After an encounter I had this weekend, I got to thinking about how everyone polices women’s bodies and choices in the most subconscious way. I was standing with my friend who was in line at Cheesie’s at 2:30 a.m. (obviously living our best life) when the woman standing behind us elbowed me out of line. She really aggressively shoved me and interrupted my friend's order so she could say to my friend that my deer costume contributed to men infantilizing women. She also said something about how I should go back to Kansas, but, again, it was 2:30 a.m. at Cheesie’s and I was pretty much a deer in the headlights at this point (lol): shocked and frozen in place.

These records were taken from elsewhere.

Lemma tileLinalgExtOpImpl_nest (fuel : nat) :
  forall op outs its lbs d di st r st',
  tileLinalgExtOpImpl fuel op outs its lbs d di st = (Success r, st') ->
  (d <= length (tileSizes st))%nat ->
  exists sizes offs,
    tileSizes st' = take d (tileSizes st) ++ sizes /\
    offsets st' = offsets st ++ offs /\
    LoopNest its lbs d (drop d (tileSizes st)) di (TiledOp.loops r)
      sizes offs /\
    (forall L rest, TiledOp.loops r = L :: rest ->
       exists pre, block (stBuilder st') = pre ++ [L]) /\
    (exists outs' bL tiled ro bL',
       getTiledImplementation op outs' (offsets st') (tileSizes st') bL
         = (Some tiled, ro, bL') /\
       TiledOp.op r = Some tiled).
Proof.
  induction fuel as [|fuel IH]; intros op outs its lbs d di st r st' Hrun Hd.
  - cbn [tileLinalgExtOpImpl] in Hrun.
    destruct (Nat.eqb_spec d (length (tileSizes st))) as [->|Hne];
      [|discriminate].
    apply tileInnermost_success in Hrun.
    destruct Hrun as (Hl & Hts & Hoffs & tiled & ro & b1 & Himpl & Hop).
    exists [], []. rewrite Hl, Hts, Hoffs, firstn_all, drop_all, !app_nil_r.
    repeat split; try constructor; try discriminate. eauto 10.
  - cbn [tileLinalgExtOpImpl] in Hrun.
    destruct (Nat.eqb_spec d (length (tileSizes st))) as [->|Hne].
    { apply tileInnermost_success in Hrun.
      destruct Hrun as (Hl & Hts & Hoffs & tiled & ro & b1 & Himpl & Hop).
      exists [], []. rewrite Hl, Hts, Hoffs, firstn_all, drop_all, !app_nil_r.
      repeat split; try constructor; try discriminate. eauto 10. }
    destruct (tileSizes st !! d) as [t|] eqn:Ht; [|discriminate].
    destruct (isUntiledLoop t) eqn:Hu.
    + (* untiled *)
      destruct (lbs !! d) as [bound|] eqn:Hb; [|discriminate].
      destruct (m_Zero (Range.offset bound)) eqn:Hz; [|discriminate].
      cbn [negb stBuilder tileSizes offsets] in Hrun.
      apply IH in Hrun; [|cbn; rewrite length_insert; lia].
      cbn [stBuilder tileSizes offsets] in Hrun.
      destruct Hrun as (sizes & offs & Hts & Hoffs & Hnest & Hlast & Hleaf).
      exists (getOpFoldResult (Range.size bound) :: sizes),
             (OfrAttribute (getI64IntegerAttr 0) :: offs).
      assert (Hlt : (d < length (tileSizes st))%nat) by lia.
      split.
      { rewrite Hts.
        rewrite (take_S_r _ d (getOpFoldResult (Range.size bound)))
          by (apply list_lookup_insert_eq; lia).
        rewrite take_insert_ge by lia. rewrite <- app_assoc. reflexivity. }
      split.
      { rewrite Hoffs, <- app_assoc. reflexivity. }
      split.
      { rewrite (drop_S _ _ _ Ht).
        rewrite drop_insert_lt in Hnest by lia.
        econstructor; eauto. }
      split; assumption.
    + (* tiled *)
      destruct (lbs !! d) as [bound|] eqn:Hb; [|discriminate].
      destruct (m_One (Range.stride bound)) eqn:Hone; [|discriminate].
      cbn [negb] in Hrun.
      pose proof (getValue_materializes t (stBuilder st)) as Hstep.
      destruct (getValue t (stBuilder st)) as [stepValue b1].
      cbn [fst] in Hstep.
      destruct (distributedWith di its d) as [distributed|] eqn:Hdist;
        [|discriminate].
      set (bounds := match distributed with
                     | Some front => _
                     | None => _ end) in Hrun.
      assert (Hbounds : exists lb ub step b2,
                 bounds = (lb, ub, step, b2) /\
                 loopBoundsAre lb ub step bound stepValue distributed).
      { subst bounds. destruct distributed as [p|].
        - unfold updateBoundsForCyclicDistribution, create. cbn.
          do 4 eexists. split; [reflexivity|]. cbn. eauto 10.
        - do 4 eexists. split; [reflexivity|]. cbn. auto. }
      destruct Hbounds as (lb & ub & step & b2 & -> & Hbounds).
      unfold createForOp in Hrun.
      cbn [stBuilder tileSizes offsets withBuilder] in Hrun.
      rewrite Ht in Hrun.
      pose proof (getValue_materializes t (mkBuilder (S (nextId b2)) []))
        as Hsize.
      destruct (getValue t (mkBuilder (S (nextId b2)) []))
        as [tileSizeValue b3].
      cbn [fst] in Hsize.
      unfold create at 1 in Hrun.
      rewrite getOpFoldResult_affineMin in Hrun.
      match type of Hrun with
      | context [tileLinalgExtOpImpl fuel ?a ?b ?c ?e ?f ?g ?h] =>
          destruct (tileLinalgExtOpImpl fuel a b c e f g h)
            as [inner st4] eqn:Hinner
      end.
      destruct inner as [inner| | |]; try discriminate.
      unfold create in Hrun. cbn in Hrun.
      injection Hrun as <- <-.
      apply IH in Hinner; [|cbn; rewrite length_insert; lia].
      cbn [stBuilder tileSizes offsets] in Hinner.
      destruct Hinner as (sizes & offs & Hts & Hoffs & Hnest & Hlast & Hleaf).
      assert (Hlt : (d < length (tileSizes st))%nat) by lia.
      eexists (_ :: sizes), (_ :: offs).
      unfold withBuilder.
      cbn [tileSizes offsets stBuilder TiledOp.loops TiledOp.op block].
      split.
      { rewrite Hts.
        erewrite take_S_r by (apply list_lookup_insert_eq; lia).
        rewrite take_insert_ge by lia. rewrite <- app_assoc. reflexivity. }
      split.
      { rewrite Hoffs, <- app_assoc. reflexivity. }
      split.
      { rewrite (drop_S _ _ _ Ht).
        rewrite drop_insert_lt in Hnest by lia.
        eapply (nest_tiled its lbs d t _ di _ sizes offs bound distributed
                  stepValue tileSizeValue); eauto.
        intros L rest HL. destruct (Hlast L rest HL) as [pre Hpre].
        rewrite Hpre. apply in_or_app. left. apply in_or_app. right.
        left. reflexivity. }
      split.
      { intros L rest [= <- <-]. eexists. reflexivity. }
      exact Hleaf.
Qed.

There were obviously several things wrong with what she did, but the worst in my opinion was that under the guise of feminism, she thought she was doing the right thing by insulting my (admittedly lazy and basic) costume choice. In her mind, it was my responsibility as a woman to prevent sexism by making sure I don’t wear clothing that makes men think sexist things about me. She forced this view on me instead of putting blame where blame is due: on sexist men. Basically, I have to carefully consider every outfit and look at it through a man’s eyes, because something that I wear could make women everywhere look bad. When she was trying to be a ‘good feminist’ by putting me in my place, what she was actually doing was taking away any agency I have as a woman.
Being a good feminist means that you support other women's choices. You don't judge them for the choices they make, and you certainly don't force the male gaze onto those choices.
If you think you're a feminist, but you judge a woman for what she's wearing, judge a stay-at-home mom for not working, judge any woman and discount any of her choices by saying she made them just to get male attention, you are not a feminist.
Also girl, your boyfriend was dressed up as Jesus for Halloween. Live and let live. I wore the deer costume the rest of the weekend.